Bertha menghela napas dengan berat saat mendengar nama Xenon di sebut dengan gamblang. Sepertinya dia harus terbiasa mendengar nama itu disebut tanpa gelar kehormatan.

“Ratu tercantik di Gwyllion sepanjang sejarah. Dia lembut dan anggun. Penyayang dan mengayomi rakyat. Sampai orang-orang menjulukinya bidadari Amethyst.”

Dahi Lamia berkerut mendengar penuturan Bertha. Padahal dia membayangkan perempuan yang kejam dan kaku seperti Xenon.

“Tapi sayang umurnya tidak panjang. Ratu meninggal saat usia Putra Mahkota masih 10 tahun.”

“Pantas aja sedingin itu, dia kurang kasih sayang Ibunya,” Lamia mulai memahami situasi Xenon.

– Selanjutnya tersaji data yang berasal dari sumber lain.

Record EvaluationState := {
  eval_jobs : list OwnedJob;
  eval_registered_jobs : list RegisteredOwnedJob;
  eval_continuations : list Continuation;
  eval_evidence : list EvidenceRef;
  eval_submission_budgets : list Canonical;
  eval_agent_calls : list AgentCall;
  eval_core_runs : list Canonical;
  eval_base_claims : list Canonical;
  eval_samples : list Canonical;
  eval_comparisons : list Canonical;
  eval_runaways : list Canonical
}.
#[export] Instance EvaluationState_dec : EqDecision EvaluationState.
Proof. solve_decision. Defined.
#[export] Instance EvaluationState_eta : Eta EvaluationState := fun r => Build_EvaluationState
  (eval_jobs r) (eval_registered_jobs r) (eval_continuations r) (eval_evidence r)
  (eval_submission_budgets r) (eval_agent_calls r) (eval_core_runs r) (eval_base_claims r)
  (eval_samples r) (eval_comparisons r) (eval_runaways r).

(** [EvaluationState.accuracy_proof] and [EvaluationState.measurements_of] *)
Definition accuracy_proof (self : EvaluationState) (candidate : RevisionRef) : option EvidenceRef :=
  let runs := List.filter (fun item =>
    eqb (evidence_candidate item) candidate
    && eqb (evidence_kind item) EvidenceKind.CORRECTNESS
    && eqb (evidence_provenance item) Provenance.TRUSTED
    && not_none (evidence_acceptance_receipt item)) (eval_evidence self) in
  let passed := List.filter (fun item => eqb (evidence_status item) ObservationStatus.SUCCEEDED) runs in
  let failed := any (fun item => eqb (evidence_status item) ObservationStatus.FAILED) runs in
  if failed then None else head passed.
Definition measurements_of (self : EvaluationState) (candidate : RevisionRef) : list EvidenceRef :=
  List.filter (fun item =>
    eqb (evidence_candidate item) candidate
    && among (evidence_purpose item) [Purpose.OFFICIAL; Purpose.BASELINE; Purpose.LOCAL_VALIDATION]
    && eqb (evidence_status item) ObservationStatus.SUCCEEDED
    && eqb (evidence_provenance item) Provenance.TRUSTED) (eval_evidence self).

(** ** Settlements ([settlement.py]) *)

(** [Settlement]: who it settles and the facts of its choice *)
Record SettlementRow := {
  settlement_id_of : SettlementId;
  settlement_attempt : AttemptRef;
  settlement_facts : SettleFacts
}.
#[export] Instance SettlementRow_dec : EqDecision SettlementRow.
Proof. solve_decision. Defined.
#[export] Instance SettlementRow_eta : Eta SettlementRow := fun r => Build_SettlementRow
  (settlement_id_of r) (settlement_attempt r) (settlement_facts r).

Module AdoptionFailureReason.
Inductive AdoptionFailureReason : Set := ADOPT_FAILED | VERIFY_FAILED | CONTENT_MISMATCH | RETRIES_EXHAUSTED.
End AdoptionFailureReason.
Abbreviation AdoptionFailureReason := AdoptionFailureReason.AdoptionFailureReason.
#[export] Instance AdoptionFailureReason_dec : EqDecision AdoptionFailureReason.
Proof. solve_decision. Defined.

(** [Adoption], its [checkout] kept as canonical text *)
Record AdoptionPublication := {
  publication_revision : string;
  publication_commit : string;
  publication_branch : string
}.
#[export] Instance AdoptionPublication_dec : EqDecision AdoptionPublication.
Proof. solve_decision. Defined.
#[export] Instance AdoptionPublication_eta : Eta AdoptionPublication := fun r => Build_AdoptionPublication
  (publication_revision r) (publication_commit r) (publication_branch r).
Record Adoption := {
  adoption_selection : Selection;
  adoption_observation : option Observation;
  adoption_verified : bool;
  adoption_publication : option AdoptionPublication;
  adoption_checkout : option Canonical;
  adoption_failure : option AdoptionFailureReason
}.
#[export] Instance Adoption_dec : EqDecision Adoption.
Proof. solve_decision. Defined.
#[export] Instance Adoption_eta : Eta Adoption := fun r => Build_Adoption (adoption_selection r)
  (adoption_observation r) (adoption_verified r) (adoption_publication r) (adoption_checkout r)
  (adoption_failure r).

Record SettlementState := {
  settle_settlements : list SettlementRow;
  settle_pending : list SettlementRow;
  settle_adoption : option Adoption
}.
#[export] Instance SettlementState_dec : EqDecision SettlementState.
Proof. solve_decision. Defined.
#[export] Instance SettlementState_eta : Eta SettlementState := fun r => Build_SettlementState
  (settle_settlements r) (settle_pending r) (settle_adoption r).

(** [SettlementState.retains] *)
Definition retains (self : SettlementState) (selection : Selection) : bool :=
  match selection with
  | TrustedBaseline _ => false
  | RetainedCandidate settlement_id revision =>
      match List.filter (fun row => eqb (settlement_id_of row) settlement_id)
                        (settle_settlements self) with
      | [row] => settle_eligible (settlement_facts row)
                 && eqb (settle_retention (settlement_facts row)) SettleRetention.CANDIDATE
                 && eqb (settle_candidate (settlement_facts row)) (Some revision)
      | _ => false
      end
  end.

(** ** Core state *)

Record CoreState := {
  core_revision : Z;
  core_run : RunState;
  core_registry : list OperationDescriptor;
  core_scheduling : SchedulingState;
  core_attempts : list AttemptView;
  core_sessions : SessionsState;
  core_evaluation : EvaluationState;
  core_settlement : SettlementState;
  core_records : RecordsState;
  core_steps : StepsState
}.
#[export] Instance CoreState_dec : EqDecision CoreState.
Proof. solve_decision. Defined.
#[export] Instance CoreState_eta : Eta CoreState := fun r => Build_CoreState (core_revision r)
  (core_run r) (core_registry r) (core_scheduling r) (core_attempts r) (core_sessions r)
  (core_evaluation r) (core_settlement r) (core_records r) (core_steps r).

Definition rows_of (state : CoreState) : list RequestRecord := ledger_records (core_records state).

(** ["state.model_copy(update={'records': ...})"] and its like for the ledger, the attempts of
    the steps and the run *)
Definition with_rows (state : CoreState) (rows : list RequestRecord) : CoreState :=
  state <| core_records := (core_records state) <| ledger_records := rows |> |>.
Definition with_attempts (state : CoreState) (rows : list StepAttempts) : CoreState :=
  state <| core_steps := (core_steps state) <| steps_attempts := rows |> |>.
Definition with_status (state : CoreState) (status : RunStatus) : CoreState :=
  state <| core_run := (core_run state) <| run_status := status |> |>.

“Cuma ada dua kemungkinan yang membuat laki-laki berhati dingin. Yang pertama kurang kasih sayang orang tua. Yang kedua kurang belaian wanita. Mirisnya Xenon mengalami keduanya,” Lamia sampai berdecak mengingat kehidupan Xenon.

“Suruh Putra Mahkotamu untuk jatuh cinta supaya sedikit berubah. Kasihan kalau hidup sekaku itu selamanya,” kata Lamia.

Tapi Bertha menatapnya sambil senyum-senyum. “Itu tugas Lady,” kata Bertha.

“Tugas apa?”

Bertha senyum-senyum lagi, “membuat Putra Mahkota jatuh cinta.”

“Hah!? Aku?” Lamia menunjuk dirinya sendiri.

“Mohon maaf lahir batin. Aku nggak mau buang-buang waktu untuk mendapatkan cinta laki-laki psikopat. Ogah, aku bahkan nggak sanggup bayanginnya.” Lamia sampai bergidik ngeri.

*****

Mata Lamia berbinar saat melihat Xenon menunggang kuda di arena pacu Istana. Dia sampai tidak berkedip sama sekali dan mulutnya ternganga takjub. Ditambah lagi dengan para Pelayan wanita yang cekikikan kecentilan di pinggir lapangan pacuan kuda. Persis seperti wanita yang haus belaian. Berkali-kali mereka memuji kemampuan Xenon berkuda.